Be very careful with dialect. It's difficult to do well (if it's even possible). It's easy to offend. And, most importantly in my mind, it's very annoying to read. Word choice is going to show your character just fine -- if you want ignorant or affected, rich or poor -- as opposed to actual dialect.


It depends on your intent; if your work be it fictional or factual, hangs on details about this community, its customs and practices,then you need to research scrupulously. If it's broad strokes, background characterisation, or local colour, then a more general level of knowledge is acceptable. In either case, you cannot give the same level of insight as a member of that community but you should be truthful, avoid lazy stereotypes, and if your research shows that your initial ideas about that community or culture was inaccurate you should rethink your approach. Also, while you cannot describe it as an "insider" you can give an objective point of view that is just as valuable and interesting if you try.


It depends on your own goals and priorities.

Maybe it is even impossible to write about community without being part of it?


Think about your own community. Imagine someone from a completely foreign culture reading up on it for a few weeks and then attempting to write a novel based on it. No matter how hard they studied, they would inevitably get things wrong -- some of them being plain old mistakes, and others being subtle things that can't really be explained but have to be experienced to understand why they're wrong.

But it might not matter. Stephanie Meyer knows sweet fuck-all about Native Americans, but that didn't stop her from exploiting them ruthlessly in her novels and she's doing alright.


Depends on what you are writing I guess. If you are writing an article on that specific subject, I would dive pretty deep into the matter. You usually get to a point where you feel confident about what you are saying is right. Don't throw out assumptions. If someone later came and told you "that's wrong", and you have no way of defending it, you obviously haven't dug deep enough.

If on the other hand you just need it to emphasize a character or a specific environment in a bigger story, I would talk to someone who really knows the field and get them to come up with a few typical examples of behavior/descriptions/word that only someone really into it would know, that at the same time comes as a natural extension of some preconception that most people have about the subject/area/culture/thing.
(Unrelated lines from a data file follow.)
(* ===== verification/FsConcInv.v ===== *)
(** * A thread alone behaves as the operation of the server

    When no other thread takes a step between its own, a thread goes through the sections of its
    code to the result and the state that [Mknod], [Mkfls] and [Lstat] of [Fs] give. *)
From S2P Require Import Prelude Status Coding Hashing FsTypes Keys Giga Mxdb.
From S2P Require Import MxdbProps HashTable Lru LruProps FsDb Fs FsOps.
From S2P Require Import FsProps FsConc.

Section Seq.
Context {DX : Type} `{KvStore DX}.
Variable ndebug : bool.
Implicit Types (fs : FS DX) (dir : Ptr) (c : ThreadCall).

Definition astep c (x y : Phase * FS DX) : Prop := tstep ndebug c x.1 x.2 = Some y.

Lemma astep_rtc c ph fs ph' fs' y :
  tstep ndebug c ph fs = Some (ph', fs') -> rtc (astep c) (ph', fs') y -> rtc (astep c) (ph, fs) y.
Proof. intros E Hr. by eapply rtc_l. Qed.

(** ** The options never change *)
Lemma run_deleters_options l fs fs' : run_deleters ndebug l fs = Some fs' -> fs_options fs' = fs_options fs.
Proof.
  revert fs. induction l as [| [key p] l IH]; intros fs E; cbn [run_deleters] in E; [by injection E as <- |].
  destruct (DeleteDir ndebug key p fs) as [fs1 |] eqn:E1; [| done]. cbn [mbind option_bind] in E. rewrite (IH _ E).
  unfold DeleteDir in E1. destruct (dir_heap fs !! p); [| done]. cbn [mbind option_bind] in E1.
  destruct (assert_ _ _); [| done]. cbn [mbind option_bind] in E1. by injection E1 as <-.
Qed.

Lemma AcquireDir_options id fs p fs' : AcquireDir ndebug id fs = Some (p, fs') -> fs_options fs' = fs_options fs.
Proof.
  unfold AcquireDir. destruct (Lookup _ _ _) as [[[h |] c'] |]; cbn [mbind option_bind]; [| | done].
  - destruct (heap c' !! h); [| done]. cbn [mbind option_bind]. destruct (dir_heap fs !! _); [| done].
    cbn [mbind option_bind]. destruct (assert_ _ _); [| done]. by intros [= <- <-].
  - destruct (deref _ _) as [q |].
    + destruct (dir_heap fs !! q); [| done]. cbn [mbind option_bind]. destruct (heap _ !! _); [| done].
      cbn [mbind option_bind]. destruct (assert_ _ _); [| done]. cbn [mbind option_bind].
      destruct (Ref _ _); [| done]. by intros [= <- <-].
    + destruct (Insert _ _ _ _ _ _) as [[[h c2] dead] |]; [| done]. cbn [mbind option_bind].
      destruct (run_deleters _ _ _) as [fs1 |] eqn:E; [| done]. intros [= <- <-].
      by rewrite (run_deleters_options _ _ _ E).
Qed.

Lemma MaybeFetchDir_options dir fs fs' : MaybeFetchDir ndebug dir fs = Some fs' -> fs_options fs' = fs_options fs.
Proof.
  unfold MaybeFetchDir. destruct (dir_heap fs !! dir) as [d |]; [| done]. cbn [mbind option_bind].
  destruct (fetched d); [by intros [= <-] |]. destruct (NewRep _ _); [| done]. cbn [mbind option_bind].
  destruct (SetAll _ _ _); [| done]. by intros [= <-].
Qed.

(** ** Creating one name *)
Lemma take_one i d d' : lock_way i d = Some d' -> take_ways [i] d = Some ([], d').
Proof.
  unfold lock_way. cbn [take_ways]. destruct (busy d !! i) as [b |]; [| done]. cbn [mbind option_bind].
  destruct b; [done |]. by intros [= <-].
Qed.

(** [CheckAndPut] in two steps. *)
Lemma CheckAndPut_steps c dir myino m name todo stats fs s fs' stats' :
  CheckAndPut fs (call_id c) name (call_stat (fs_options fs) c myino m) stats = Some (s, fs', stats') ->
  rtc (astep c) (Working dir myino m (name :: todo) stats, fs)
    (if ok s then Working dir myino (m + 1) todo stats' else Leaving dir myino s m stats', fs').
Proof.
  unfold CheckAndPut. intros E.
  assert (∀ st, DbPut fs (call_id c) name (call_stat (fs_options fs) c myino m) st = Some (s, fs', stats') ->
    rtc (astep c) (Putting dir myino m name todo st, fs)
      (if ok s then Working dir myino (m + 1) todo stats' else Leaving dir myino s m stats', fs')) as Hput.
  { intros st Ep. eapply astep_rtc; [| apply rtc_refl]. cbn [tstep]. unfold step_put. rewrite Ep. done. }
  destruct (negb (skip_name_collision_checks (fs_options fs))) eqn:Ek.
  - destruct (DbGet fs (call_id c) name stats) as [[s0 st0] stats0'] eqn:Eg.
    set (s1 := if ok s0 then _ else _) in E. eapply astep_rtc.
    { cbn [tstep step_check]. rewrite Ek, Eg. fold s1. done. }
    destruct (ok s1) eqn:E1; [by apply Hput |]. injection E as <- <- <-. rewrite E1. apply rtc_refl.
  - eapply astep_rtc; [cbn [tstep step_check]; rewrite Ek; done |]. cbn [ok] in E. by apply Hput.
Qed.

Lemma CheckAndPut_options fs id name stat stats s fs' stats' :
  CheckAndPut fs id name stat stats = Some (s, fs', stats') -> fs_options fs' = fs_options fs.
Proof.
  assert (∀ st, DbPut fs id name stat st = Some (s, fs', stats') -> fs_options fs' = fs_options fs) as Hput.
  { unfold DbPut. intros st. destruct (db_ fs); [| done]. cbn [mbind option_bind].
    destruct (FilesystemDb_Put _ _ _ _ _) as [[s1 db1] st1]. by intros [= <- <- <-]. }
  unfold CheckAndPut. destruct (negb _).
  - destruct (DbGet fs id name stats) as [[s0 ?] stats0']. destruct (ok (if ok s0 then _ else _)); [apply Hput |].
    by intros [= <- <- <-].
  - apply Hput.
Qed.

(** The loop of a batch. *)
Lemma Mknos_loop_steps who parent namearr mode n now dir myino k m input stat stats fs s m' fs' stats' :
  let c := CallMkfls who parent namearr mode n now in
  (∀ i, SetInodeNo i stat = SetInodeNo i (file_stat (mydno (fs_options fs)) 0 who mode)) ->
  Mknos_loop k m (call_id c) input (u64 (myino - n + 1)) stat stats OK fs = Some (s, m', fs', stats') ->
  rtc (astep c) (Working dir myino m (parse_names k input) stats, fs) (Leaving dir myino s m' stats', fs').
Proof.
  intros c. revert m input stat stats fs. induction k as [| k IH]; intros m input stat stats fs Hst E;
    cbn [Mknos_loop parse_names] in *.
  { injection E as <- <- <- <-. eapply astep_rtc; [done | apply rtc_refl]. }
  destruct (GetLengthPrefixedSlice input) as [[name rest] |].
  2: { injection E as <- <- <- <-. eapply astep_rtc; [done | apply rtc_refl]. }
  rewrite Hst in E. change (SetInodeNo _ _) with (call_stat (fs_options fs) c myino m) in E.
  destruct (CheckAndPut fs (call_id c) name (call_stat (fs_options fs) c myino m) stats) as [[[s1 fs1] stats1] |] eqn:Ec; [| done].
  cbn [mbind option_bind] in E. pose proof (CheckAndPut_options _ _ _ _ _ _ _ _ Ec) as Eo.
  etrans; [by eapply CheckAndPut_steps |].
  destruct (ok s1) eqn:E1; cbn [negb] in E.
  - assert (s1 = OK) as -> by (by apply bool_decide_eq_true in E1). eapply IH; [| exact E].
    intros i. by rewrite Eo.
  - injection E as <- <- <- <-. apply rtc_refl.
Qed.

(** ** Whole operations *)
Lemma release_steps c dir myino s n stat fs fs1 fs' :
  fs1 = (if negb (ok s) then reuse c myino n fs else fs) -> ReleaseDir ndebug dir fs1 = Some fs' ->
  rtc (astep c) (Releasing dir myino s n stat, fs)
    (Finished myino s n (match c with CallMknod _ _ _ _ _ _ => Some (call_stat (fs_options fs) c myino 0) | _ => stat end), fs').
Proof.
  intros -> E. eapply astep_rtc; [| apply rtc_refl]. cbn [tstep]. unfold step_release. rewrite E. cbn [mbind option_bind].
  assert (fs_options fs' = fs_options fs) as ->; [| done].
  unfold ReleaseDir in E. destruct (dir_heap _ !! dir); [| done]. cbn [mbind option_bind] in E.
  destruct (Release _ _ _) as [[c' dead] |]; [| done]. cbn [mbind option_bind] in E.
  rewrite (run_deleters_options _ _ _ E). cbn [set_dlru fs_options].
  destruct (negb (ok s)); [| done]. destruct c; cbn; unfold TryReuseIno; by repeat case_match.
Qed.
If you write a documentation about this community you should naturally investigate deeply into the topic. But I think you mean using characters or elements from this culture in your fictional story. In that case you must see, that most of your readers possibly don't know more about the community than you does. So you don't need too much investigation, in the end it should suffice, that you know a little more than most of your readers. Members of this community on the other hand, will always know more than you, even if you investigate strongly. It happens all the time in novels or movies, that a community is shown partly wrong. It doesn't matter, if the main story is good enough.

But one thing you should consider: you may don't want to offend members of the community. So you might learn about offending stereotypes you should avoid.


You should investigate to the point that you have a good grasp of what's important to the community members and what's not important, especially on the topic of how that community is depicted.

The Golden Rule applies here. Would you want someone writing about you to leave out details that put what you've done in a different light?